Lemma erase_spec t c cn l n kn vn r :
  Shape t (plug (Node cn l n kn vn r) c) →
  ∃ t' s', erase t (Some n) = Ok t' ∧ Shape t' s' ∧
           elems s' = ctx_before c ++ (elems l ++ elems r) ++ ctx_after c ∧
           compare t' = compare t ∧ valuePolicy t' = valuePolicy t ∧
           size t' = pred (size t).
Proof.
  intros (Hrep & (m & Hrb) & Hblack & Hsize).
  apply Rep_at_plug in Hrep.
  pose proof (Rep_at_node _ _ _ _ _ _ _ _ Hrep) as Hn.
  unfold erase. remember (S (size t)) as fuel eqn:Hfuel. hsimpl.
  destruct l as [|cl ll lx lk lv lr] eqn:El.
  { simpl. by apply (unlink_spec t c cn Leaf n kn vn r m); [left|..]. }
  destruct r as [|cr rl rx rk rv rr] eqn:Er.
  { simpl. by apply (unlink_spec t c cn (Node cl ll lx lk lv lr) n kn vn Leaf m); [right|..]. }
  rewrite <-El, <-Er in *.
  replace (ref_of l) with (Some lx) by by subst.
  replace (ref_of r) with (Some rx) by by subst. cbn beta iota.
  pose proof Hrep as ((_ & _ & Hr) & _).
  assert (Hlen : length (elems (plug (Node cn l n kn vn r) c))
                 = length (elems l) + S (length (elems r))
                   + length (ctx_before c ++ ctx_after c)).
  { rewrite length_elems_plug. simpl. rewrite length_app. simpl. lia. }
  destruct (minimum_spec fuel r (nodes t) (Some n) rx)
    as (M & cz & z & kz & vz & zr & Hmin & HrM & HM);
    [pose proof (height_le_size r); lia|done|by subst|].
  rewrite Hmin. simpl. rewrite HrM in Hrep.
  assert (Hl : l ≠ Leaf) by by subst l.
  destruct (swapWithSuccessor_spec _ _ _ _ _ _ _ _ _ _ _ _ _ Hl HM Hrep)
    as (t1 & Heq1 & Hm1 & Hrep1).
  rewrite Heq1. simpl.
  assert (Hplug : plug (Node cn l n kn vn r) c
                  = plug (Node cz Leaf z kz vz zr) (M ++ Frame R cn n kn vn l :: c)).
  { rewrite plug_app, HrM. done. }
  rewrite Hplug in Hrb, Hblack.
  destruct (unplug_rbh _ _ _ Hrb Hblack) as (hz & Hz & Hc & Hhead).
  assert (Hrb1 : rbh (plug (Node cz Leaf n kn vn zr) (M ++ Frame R cn z kz vz l :: c)) m).
  { apply (plug_rbh _ _ hz).
    - by eapply rbh_swap_node.
    - by eapply ctx_rbh_swap_frame.
    - clear -Hhead. destruct M as [|[? [] ? ? ? ?] ?]; simpl in *; [|done..]. by destruct cn. }
  assert (Hblack1 : tcolor (plug (Node cz Leaf n kn vn zr)
                                 (M ++ Frame R cn z kz vz l :: c)) = BLACK).
  { eapply rbh_black_root_plug; [by destruct M|]. by eapply ctx_rbh_swap_frame. }
  destruct (unlink_spec t1 _ _ _ _ _ _ _ m (or_introl eq_refl) Hrep1 Hrb1 Hblack1)
    as (t' & s' & Heq & Hshape & Hel & Hcmp' & Hpol' & Hsz').
  { transitivity (size t); [clear -Hm1; meta|]. rewrite Hsize, Hplug.
    rewrite !length_elems_plug, !ctx_before_app, !ctx_after_app. simpl.
    repeat (rewrite !length_app; simpl). lia. }
  assert (compare t1 = compare t ∧ valuePolicy t1 = valuePolicy t ∧ size t1 = size t)
    as (? & ? & ?) by (clear -Hm1; meta).
  exists t', s'. split_and!; try done; [|congruence..].
  rewrite Hel, ctx_before_app, ctx_after_app, HrM, elems_plug, (ctx_before_left M) by done.
  list_eq.
Qed.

________________________

TASK DETAILS :: Return, unchanged, each line from the line containing "- clear -Hhead." through the last line of the material.

TASK RESULT ::
    - clear -Hhead. destruct M as [|[? [] ? ? ? ?] ?]; simpl in *; [|done..]. by destruct cn. }
  assert (Hblack1 : tcolor (plug (Node cz Leaf n kn vn zr)
                                 (M ++ Frame R cn z kz vz l :: c)) = BLACK).
  { eapply rbh_black_root_plug; [by destruct M|]. by eapply ctx_rbh_swap_frame. }
  destruct (unlink_spec t1 _ _ _ _ _ _ _ m (or_introl eq_refl) Hrep1 Hrb1 Hblack1)
    as (t' & s' & Heq & Hshape & Hel & Hcmp' & Hpol' & Hsz').
  { transitivity (size t); [clear -Hm1; meta|]. rewrite Hsize, Hplug.
    rewrite !length_elems_plug, !ctx_before_app, !ctx_after_app. simpl.
    repeat (rewrite !length_app; simpl). lia. }
  assert (compare t1 = compare t ∧ valuePolicy t1 = valuePolicy t ∧ size t1 = size t)
    as (? & ? & ?) by (clear -Hm1; meta).
  exists t', s'. split_and!; try done; [|congruence..].
  rewrite Hel, ctx_before_app, ctx_after_app, HrM, elems_plug, (ctx_before_left M) by done.
  list_eq.
Qed.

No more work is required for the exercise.